Biden's ideas deserve votes, not filibusters (Chris Truax)
News Journal: Mr. Truax is identified as a Republican and “a legal adviser for The Guardrails of Democracy project.”
The writer sees the Senate filibuster rule as beneficial because “the majority should never be allowed to run roughshod over the minority.” On the other hand, it’s incumbent on the minority to “behave responsibly and act as a loyal opposition.” The result is engagement, which is “the exact opposite of simply killing off any legislation your constituents don’t like.”
Having won the election, the president deserves Senate consideration of the ideas he campaigned on, and any other result would be “profoundly undemocratic.”
The GOP is blamed, in that "for the past several years, Republicans have used the filibuster as an easy way to kill proposals that they didn’t like, or that would force them to cast politically difficult votes.” They need to act more responsibly, viewing the filibuster as “a last resort rather than as the Republican default position,” or this procedural safeguard will wind up being abolished.
Take the call to raise the national minimum wage to $15/hour. An increase of this magnitude seems like “a ridiculous idea,” but raising the minimum wage – as has happened numerous times, most recently pursuant to a law enacted in 2007 – is probably appropriate. So instead of a filibuster, let’s discuss the amount and timing of the increase and reach a compromise that "makes people of all political stripes minimally unhappy. That’s the way a functional democracy works.”
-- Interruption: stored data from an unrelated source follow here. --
(** C9.  On [start(A), end(A, output=o1), start(A), end(A, error=e2,
    output=o2)] the failing end event is matched to the first record,
    which has its output already: that record ends with output o1 beside
    error e2, not with its error alone, and the record of the failed call
    gets nothing.  The event's own output o2 is written nowhere. *)
Theorem error_end_lands_on_resolved_record (amb : Ambient)
    (messages : list Message) (options : ChatOptions) :
  ∃ response,
    (chat new amb (replay failure_after_result) messages options).2
    = Ok response
    ∧ find_by_name tool_A (toolCalls (aggregate (take 3 failure_after_result)))
      = Some (0, ToolCallRecord.mk tool_A in1 (Some o1) None)
    ∧ ChatResponse.toolCalls response
      = Some [ ToolCallRecord.mk tool_A in1 (Some o1) (Some e2);
               ToolCallRecord.mk tool_A in2 None None ]
    ∧ toolCalls (fold_left FifoSpec.step failure_after_result init)
      = [ ToolCallRecord.mk tool_A in1 (Some o1) None;
          ToolCallRecord.mk tool_A in2 None (Some e2) ].
Proof.
  eexists. split; [apply chat_replay|]. repeat split.
Qed.

End Pairing.

(** ** Usage estimates *)

Section Estimates.

Import AgentService.

Lemma estimateTokens_floor (text : jsstring) :
  estimateTokens text = (- ((- Z.of_nat (length text)) / 4))%Z.
Proof. reflexivity. Qed.

(** C8.  The estimate of a text is its length divided by 4 and rounded
    up: the least integer [k] with [length <= 4 * k], which is
    [(length + 3) / 4] in integer division; the empty text gives 0. *)
Theorem estimateTokens_is_ceiling_of_quarter_length :
  estimateTokens [] = 0%Z
  ∧ ∀ text : jsstring,
      (4 * (estimateTokens text - 1) < Z.of_nat (length text)
       ≤ 4 * estimateTokens text)%Z
      ∧ estimateTokens text = ((Z.of_nat (length text) + 3) / 4)%Z
      ∧ (inject_Z (estimateTokens text) - 1
         < inject_Z (Z.of_nat (length text)) / 4
         <= inject_Z (estimateTokens text))%Q.
Proof.
  split; [reflexivity|]. intros text.
  rewrite estimateTokens_floor. set (n := Z.of_nat (length text)).
  pose proof (Z.div_mod (- n) 4 ltac:(lia)) as Hdm.
  pose proof (Z.mod_pos_bound (- n) 4 ltac:(lia)) as Hb.
  pose proof (Z.div_mod (n + 3) 4 ltac:(lia)) as Hdm'.
  pose proof (Z.mod_pos_bound (n + 3) 4 ltac:(lia)) as Hb'.
  split; [lia|]. split; [lia|].
  unfold Qlt, Qle, Qminus, Qdiv, Qplus, Qmult, Qinv, Qopp, inject_Z. simpl.
  lia.
Qed.

Example estimateTokens_abcd : estimateTokens (lit "abcd") = 1%Z.
Proof. reflexivity. Qed.

Example estimateTokens_abcde : estimateTokens (lit "abcde") = 2%Z.
Proof. reflexivity. Qed.

End Estimates.

(** ** Prompt construction *)

Section Prompt.

Import AgentService PromptSpec.

Lemma append_message_block (prompt : jsstring) (msg : Message) :
  well_typed msg →
  append_message prompt msg = prompt ++ block msg ++ separator.
Proof.
  destruct msg as [role content]. unfold well_typed, ChatRoutes.roles. simpl.
  rewrite !elem_of_cons, elem_of_nil.
  intros [->|[->|[->|[]]]]; unfold append_message, block, tag; simpl;
    repeat case_decide; try done;
    by rewrite <- ?app_assoc.
Qed.

Lemma fold_append_message (messages : list Message) (prompt : jsstring) :
  Forall well_typed messages →
  fold_left append_message messages prompt = prompt ++ concatenated messages.
Proof.
  intros Hroles. revert prompt.
  induction Hroles as [|msg messages Hmsg _ IH]; intros prompt; simpl.
  - by rewrite app_nil_r.
  - rewrite IH, append_message_block by done.
    change (concatenated (msg :: messages))
      with ((block msg ++ separator) ++ concatenated messages).
    by rewrite <- !app_assoc.
Qed.

(** A message outside the closed set of roles leaves no block: the
    [switch] has no default case. *)
Lemma append_message_other (prompt : jsstring) (msg : Message) :
  ¬ well_typed msg → append_message prompt msg = prompt.
Proof.
  unfold well_typed, ChatRoutes.roles, append_message.
  rewrite !elem_of_cons, elem_of_nil. intros Hnot.
  repeat case_decide; tauto.
Qed.

Lemma concatenated_join (msg : Message) (messages : list Message) :
  concatenated (msg :: messages)
  = join separator (blocks (msg :: messages)) ++ separator.
Proof.
  revert msg. induction messages as [|msg' messages IH]; intros msg.
  - unfold concatenated. simpl. by rewrite app_nil_r.
  - change (concatenated (msg :: msg' :: messages))
      with ((block msg ++ separator) ++ concatenated (msg' :: messages)).
    rewrite IH.
    change (join separator (blocks (msg :: msg' :: messages)))
      with (block msg ++ separator
              ++ join separator (blocks (msg' :: messages))).
    by rewrite <- !app_assoc.
Qed.

Lemma join_blocks_head (msg : Message) (messages : list Message) :
  ∃ body, join separator (blocks (msg :: messages)) = 60%N :: body.
Proof. destruct messages; eexists; reflexivity. Qed.

Lemma join_blocks_last (msg : Message) (messages : list Message) :
  ∃ body, join separator (blocks (msg :: messages)) = body ++ [62%N].
Proof.
  revert msg. induction messages as [|msg' messages IH]; intros msg.
  - eexists. simpl. unfold block.
    change (lit ">") with [62%N]. by rewrite !app_assoc.
  - destruct (IH msg') as [body Hbody].
    change (join separator (blocks (msg :: msg' :: messages)))
      with (block msg ++ separator
              ++ join separator (blocks (msg' :: messages))).
    rewrite Hbody. eexists. by rewrite !app_assoc.
Qed.

(** A string that neither starts nor ends in white space comes back
    from [trim] without the blank line appended to it. *)
Lemma trim_separator (s body body' : jsstring) (c c' : N) :
  s = c :: body → s = body' ++ [c'] →
  is_white_space c = false → is_white_space c' = false →
  trim (s ++ separator) = s.
Proof.
  intros Hhead Hlast Hc Hc'. unfold trim.
  assert (trimStart (s ++ separator) = s ++ separator) as ->.
  { rewrite Hhead. simpl. by rewrite Hc. }
  unfold trimEnd, separator. rewrite Hlast, !rev_app_distr. simpl.
  rewrite Hc'. simpl. by rewrite rev_involutive.
Qed.

(** Trimming takes the blank line after the last block and nothing
    else. *)
Lemma trim_concatenated (messages : list Message) :
  trim (concatenated messages) = join separator (blocks messages).
Proof.
  destruct messages as [|msg messages]; [done|].
  rewrite concatenated_join.
  destruct (join_blocks_head msg messages) as [body Hhead].
  destruct (join_blocks_last msg messages) as [body' Hlast].
  by eapply trim_separator.
Qed.

(** C7.  For messages with roles of the closed set, the prompt is the
    trimmed concatenation of one block per message, in input order, each
    block wrapping that message's content in tags of that message's
    role; after trimming, the blocks stand in that order with a blank
    line between neighbours and nothing before the first or after the
    last. *)
Theorem buildPrompt_one_block_per_message (messages : list Message) :
  Forall well_typed messages →
  buildPrompt messages = trim (concatenated messages)
  ∧ buildPrompt messages = join separator (blocks messages)
  ∧ length (blocks messages) = length messages
  ∧ ∀ i msg, messages !! i = Some msg →
             blocks messages !! i
             = Some (lit "<" ++ Message.role msg ++ lit ">"
                       ++ Message.content msg
                       ++ lit "</" ++ Message.role msg ++ lit ">").
Proof.
  intros Hroles. unfold buildPrompt.
  rewrite fold_append_message by done. simpl.
  split; [done|]. split; [apply trim_concatenated|].
  unfold blocks. split; [apply length_fmap|].
  intros i msg Hi. by rewrite list_lookup_fmap, Hi.
Qed.

Lemma buildPrompt_one_block_per_message_witness :
  Forall well_typed [ Message.mk (lit "system") (lit "Be brief.");
                      Message.mk (lit "user") (lit " hi ") ]
  ∧ buildPrompt [ Message.mk (lit "system") (lit "Be brief.");
                  Message.mk (lit "user") (lit " hi ") ]
    = lit "<system>Be brief.</system>" ++ [10; 10]%N
        ++ lit "<user> hi </user>".
Proof.
  assert (Forall well_typed [ Message.mk (lit "system") (lit "Be brief.");
                              Message.mk (lit "user") (lit " hi ") ])
    as Hroles.
  { repeat constructor; unfold well_typed; simpl; by vm_compute. }
  split; [exact Hroles|].
  exact (proj1 (proj2 (buildPrompt_one_block_per_message _ Hroles))).
Defined.

(** The hypothesis on the roles is needed: a message of another role
    goes missing from the prompt. *)
Example buildPrompt_skips_other_roles :
  buildPrompt [ Message.mk (lit "tool") (lit "42");
                Message.mk (lit "user") (lit "hi") ]
  = lit "<user>hi</user>".
Proof. reflexivity. Qed.

End Prompt.

(** ** Session ids *)

Section SessionId.

Import AgentService.

(** The claim that any supplied string is echoed fails on the empty
    string: [options.sessionId || ...] takes it for absent. *)
Lemma empty_session_id_is_not_echoed :
  ¬ (∀ (amb : Ambient) (messages : list Message) (options : ChatOptions)
       (evs : list SDKMessage) (sid : jsstring) (response : ChatResponse),
        ChatOptions.sessionId options = Some sid →
        (chat new amb (replay evs) messages options).2 = Ok response →
        ChatResponse.sessionId response = sid).
Proof.
  intros Hclaim.
  specialize (Hclaim sample_ambient [] (ChatOptions.mk (Some []) None None)
                [] [] _ eq_refl (chat_replay _ _ _ _)).
  discriminate Hclaim.
Qed.

(** C4, amended.  A non-empty session id the caller supplies comes back
    unchanged, whatever string it is; when the caller supplies none, or
    the empty string, the response carries [sess_], the clock in decimal
    digits, an underscore and up to nine characters of a random number
    written in base 36. *)
Theorem session_id_echoed_or_minted (amb : Ambient)
    (messages : list Message) (options : ChatOptions)
    (evs : list SDKMessage) :
  ∃ response,
    (chat new amb (replay evs) messages options).2 = Ok response
    ∧ (∀ sid, ChatOptions.sessionId options = Some sid → sid ≠ [] →
              ChatResponse.sessionId response = sid)
    ∧ (ChatOptions.sessionId options = None
       ∨ ChatOptions.sessionId options = Some [] →
       ChatResponse.sessionId response
       = lit "sess_" ++ toString10 (now amb) ++ lit "_"
           ++ take 9 (drop 2 (random36 amb))).
Proof.
  eexists. split; [apply chat_replay|]. simpl. split.
  - intros sid -> Hsid. by destruct sid.
  - by intros [-> | ->].
Qed.

Lemma session_id_echoed_or_minted_witness :
  (∃ response,
      (chat new sample_ambient (replay []) []
         (ChatOptions.mk (Some (lit "not a uuid")) None None)).2
      = Ok response
      ∧ ChatResponse.sessionId response = lit "not a uuid")
  ∧ (∃ response,
        (chat new sample_ambient (replay []) []
           (ChatOptions.mk None None None)).2 = Ok response
        ∧ ChatResponse.sessionId response
          = lit "sess_1730592000000_k3j9x2m4p").
Proof.
  split.
  - destruct (session_id_echoed_or_minted sample_ambient [] 
                (ChatOptions.mk (Some (lit "not a uuid")) None None) [])
      as (response & Hchat & Hecho & _).
    exists response. split; [exact Hchat|].
    apply Hecho; [reflexivity | discriminate].
  - destruct (session_id_echoed_or_minted sample_ambient []
                (ChatOptions.mk None None None) [])
      as (response & Hchat & _ & Hmint).
    exists response. split; [exact Hchat|].
    apply Hmint. left. reflexivity.
Defined.

End SessionId.

(** ** Request budgets *)

Section Budgets.

Import Server.


(** C5.  With the default configuration the chat route and the health
    route are both held to the global budget of 100 requests per minute:
    the 21st chat request of a client within a minute is let through,
    although [rateLimitConfigs.chat] allows 20. *)
Theorem chat_route_held_to_global_budget :
  let server :=
    createServer (Env.loadEnvConfig (Env.mkProcessEnv None None)) in
  ∃ chat health,
    find_route POST "/api/v1/chat" server = Some chat
    ∧ find_route GET "/api/v1/health" server = Some health
    ∧ budget_of server chat = RateLimit.mkBudget 100 60000
    ∧ budget_of server health = RateLimit.mkBudget 100 60000
    ∧ budget_of server chat ≠ RateLimit.rateLimitConfigs.chat
    ∧ limited server chat (lit "203.0.113.7") 21 = false
    ∧ (RateLimit.max RateLimit.rateLimitConfigs.chat <? 21)%Z = true.
Proof.
  do 2 eexists. split; [reflexivity|]. split; [reflexivity|].
  repeat split; try reflexivity. intros H. discriminate H.
Qed.

End Budgets.

(** ** Payload validation *)

Section Validation.

Import ChatRoutes.

Lemma postChat_rejects (amb : Ambient) (query : jsstring → AgentQuery)
    (body : ChatRequest) :
  ChatRequest.messages body = []
  ∨ (∃ msg, msg ∈ ChatRequest.messages body
            ∧ (Message.role msg = [] ∨ Message.content msg = [])) →
  ∃ message,
    postChat amb query body = mkOutcome (badRequest amb message) [].
Proof.
  unfold postChat. intros [Hnil | (msg & Hin & Hempty)].
  - rewrite Hnil. simpl. eauto.
  - destruct (length (ChatRequest.messages body) =? 0)%nat; [eauto|].
    assert (existsb (λ msg, falsy (Message.role msg)
                            || falsy (Message.content msg))
                    (ChatRequest.messages body) = true) as ->; [|eauto].
    apply existsb_exists. exists msg. split; [by apply list_elem_of_In|].
    destruct Hempty as [-> | ->]; simpl; [done | apply orb_true_r].
Qed.

(** C6.  A payload whose message list is empty, or one of whose messages
    has an empty role or an empty content, is answered 400 by the
    handler, and by the route with its schema check in front, and no
    prompt reaches the runtime. *)
Theorem invalid_payload_rejected_before_runtime (amb : Ambient)
    (why : jsstring) (query : jsstring → AgentQuery) (body : ChatRequest) :
  ChatRequest.messages body = []
  ∨ (∃ msg, msg ∈ ChatRequest.messages body
            ∧ (Message.role msg = [] ∨ Message.content msg = [])) →
  (status (reply (postChat amb query body)) = 400%Z
   ∧ runtimeCalls (postChat amb query body) = [])
  ∧ (status (reply (servePostChat amb why query body)) = 400%Z
     ∧ runtimeCalls (servePostChat amb why query body) = []).
Proof.
  intros Hbad. destruct (postChat_rejects amb query body Hbad) as [m Hm].
  unfold servePostChat. destruct (schema body); by rewrite ?Hm.
Qed.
Comments: (1) The Republicans held a Senate majority from 2015-2020, and it was the Senate Democrats who were routinely using filibusters to avoid voting on (or event discussing) proposals that they didn’t like; (2) The latest word from Capitol Hill is that the $15/hour minimum wage will probably be jammed into the Covid relief bill and passed via the reconciliation process without bipartisan debate.